Most of the time it is to monitor how developers are using the web-api. If they somehow disagree with your usage of the api it provides a means for them to shut it/you down without hurting the other users. And the statistics per user/app are always valuable.
I've used the flickr api - in that situation the key is yours, but the login data might be those of people using your app, so the api key is the only way to differentiate between the apps.
Usually it used to get stats on how much application performing queries to API.
I think asking username/password with API key is ambigious in some cases, but it is a way how it is implemented - so we can't do something with it.
They ask for API key because you could have more than one API under same account - in case you have more than one site which are use same API.
They could use it to signify which version of the API you are trying to use. Perhaps in Version 1.0, there is a method that takes a POST on www.UPS.com/search and there is another one in version 2.0 at the same address, but takes a different parameter set, or even returns data in a different format/style. Your program was built on V1.0 and expects a certain API contract. They want to be able to create V2.0 without interfering with their customer's products.
That's just a guess, but it sounds good to me.
I think Gracenote does a similar thing for cddb. I forget the details, but I remember something about some token.
(They have/had really draconian rules about using their service too.)
Simon reminded me what the gracenote thing was. Gracenote and Fedex and other webservices have lots of developers writing apps for the software. So the developers get a token to put into their apps, but the end users have their own user name and password. It lets the services keep an eye on abusing programs, etc. That is probably te primary reason. (like a browser or a webbot informing the webserver who/what it is)

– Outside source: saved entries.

(** X15.  On a board with an empty cell that [evaluate] finds
    [IN_PROGRESS], [selectMove] returns an empty cell [k] such that, with
    the compared number of a cell being the number the recursive call of
    [minimax] returns for it ([recursiveScore]: -10, 0 or 10 on a decided
    or full successor, the cell the successor chose otherwise, so not a
    score of the game): every empty cell has a compared number, none
    better for the side to move than the one of [k] (not greater when
    maximizing, not smaller when minimizing), and [k] is the lowest of the
    empty cells with that number.  A second call, on the board the first
    one leaves, returns the same. *)
Theorem selectMove_lowest_of_best (board : Board) (sideToMove : Player) :
  (exists i, board !! i = Some None) ->
  evaluate board = IN_PROGRESS ->
  exists (k : nat) (best : Z),
    selectMove board sideToMove = Some (board, Z.of_nat k)
    /\ board !! k = Some None
    /\ recursiveScore board (isMaximizingFor sideToMove) k = Some best
    /\ (forall j, board !! j = Some None ->
          exists s,
            recursiveScore board (isMaximizingFor sideToMove) j = Some s
            /\ if isMaximizingFor sideToMove then s <= best else best <= s)
    /\ (forall j, board !! j = Some None ->
          recursiveScore board (isMaximizingFor sideToMove) j = Some best ->
          (k <= j)%nat)
    /\ (forall board' move,
          selectMove board sideToMove = Some (board', move) ->
          selectMove board' sideToMove = Some (board', move)).
Proof.
  intros _ Hprog.
  destruct (selectMove_choice board sideToMove Hprog) as (k & Hrun & Hk & Hall).
  destruct (Hall k Hk) as (best & best' & Hbest & _).
  exists k, best. repeat split; try done.
  - intros j Hj. destruct (Hall j Hj) as (s & b & Hs & Hb & Hnb & _).
    exists s. split; [done|].
    assert (b = best) as -> by congruence.
    revert Hnb. unfold beats. destruct (isMaximizingFor sideToMove); lia.
  - intros j Hj Hs. destruct (Hall j Hj) as (s & b & Hs' & Hb & _ & Hlow).
    assert (b = best) as -> by congruence.
    assert (s = best) as -> by congruence.
    destruct (decide (j < k)%nat) as [Hjk|]; [|lia].
    specialize (Hlow Hjk). revert Hlow. unfold beats.
    destruct (isMaximizingFor sideToMove); lia.
  - intros board' move Hrun'. rewrite Hrun in Hrun'.
    injection Hrun' as <- <-. done.
Qed.

Lemma selectMove_lowest_of_best_witness :
  exists (k : nat) (best : Z),
    selectMove [Some O; Some O; None; Some O; Some X; Some X;
                None; Some X; Some X] O
    = Some ([Some O; Some O; None; Some O; Some X; Some X;
             None; Some X; Some X], Z.of_nat k)
    /\ recursiveScore
         [Some O; Some O; None; Some O; Some X; Some X;
          None; Some X; Some X] true k = Some best
    /\ recursiveScore
         [Some O; Some O; None; Some O; Some X; Some X;
          None; Some X; Some X] true 2 = Some 10
    /\ recursiveScore
         [Some O; Some O; None; Some O; Some X; Some X;
          None; Some X; Some X] true 6 = Some 10
    /\ (forall j,
          [Some O; Some O; None; Some O; Some X; Some X;
           None; Some X; Some X] !! j = Some None ->
          recursiveScore
            [Some O; Some O; None; Some O; Some X; Some X;
             None; Some X; Some X] true j = Some best ->
          (k <= j)%nat).
Proof.
  destruct (selectMove_lowest_of_best
              [Some O; Some O; None; Some O; Some X; Some X;
               None; Some X; Some X] O)
    as (k & best & Hrun & _ & Hbest & _ & Hlow & _).
  - exists 2%nat. reflexivity.
  - reflexivity.
  - exists k, best. repeat split; try assumption; reflexivity.
Defined.

(** C8.  Swapping the two marks on a board changes the outcome only by
    swapping the mark inside a [WIN]. *)
Theorem evaluate_swap (board : Board) :
  evaluate (swapBoard board) = swapOutcome (evaluate board).
Proof.
  unfold evaluate, calculateWinner.
  rewrite firstWinner_swap, everyNonNull_swap.
  destruct (firstWinner board lines); simpl; [done|].
  by destruct (everyNonNull board).
Qed.

(** C9.  When a placement yields a board that [evaluate] finds [DRAW],
    the handler that made it, [handleClick] for a click or [aiMove] for
    the computer, ends with the board all empty, no winner recorded and the
    scores as they were; it schedules no further move. *)
Theorem draw_resets_without_trace (s : State) (newBoard : Board) :
  evaluate newBoard = DRAW ->
  (forall index,
      truthy (cell (board s) index) || truthy (winner s) = false ->
      arraySet (board s) (Z.of_nat index) (Some (if xIsNext s then X else O))
      = Some newBoard ->
      exists s',
        handleClick s index = Some (s', None)
        /\ board s' = replicate 9 None
        /\ winner s' = None
        /\ scores s' = scores s)
  /\ (forall aiBoard bestMove,
        minimax (S (length aiBoard)) aiBoard true = Some (aiBoard, bestMove) ->
        arraySet aiBoard bestMove (Some O) = Some newBoard ->
        exists s',
          aiMove s aiBoard = Some s'
          /\ board s' = replicate 9 None
          /\ winner s' = None
          /\ scores s' = scores s).
Proof.
  intros [Hwin Hfull]%evaluate_DRAW. split.
  - intros index Hguard Hset. unfold handleClick.
    rewrite Hguard, Hset, Hwin, Hfull. eexists. split; [reflexivity|]. done.
  - intros aiBoard bestMove Hrun Hset. unfold aiMove.
    rewrite Hrun, Hset, Hwin, Hfull. eexists. split; [reflexivity|]. done.
Qed.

Originally, Blogger required you to apply for an API key (a la Google Maps) and used it to restrict access to the API. As Blogger evolved into Metaweblog, the requirement for the API became less important, and Blogger no longer requires you to apply for a key. As noted by others, it can still be used for tracking purposes.
In our situation, our clients want it for:
Tracking/analytics - figuring out who's doing what and building what products. Because a number of users are desktop apps, just looking at referrers isn't always enough.
Permissions - which resources should a user have access to? How can a user build apps that have access to specified resources?
Licensing/legal - enforcing that users have read and accepted ToU/licensing information.
Security - passing around usernames/passwords is a really bad idea.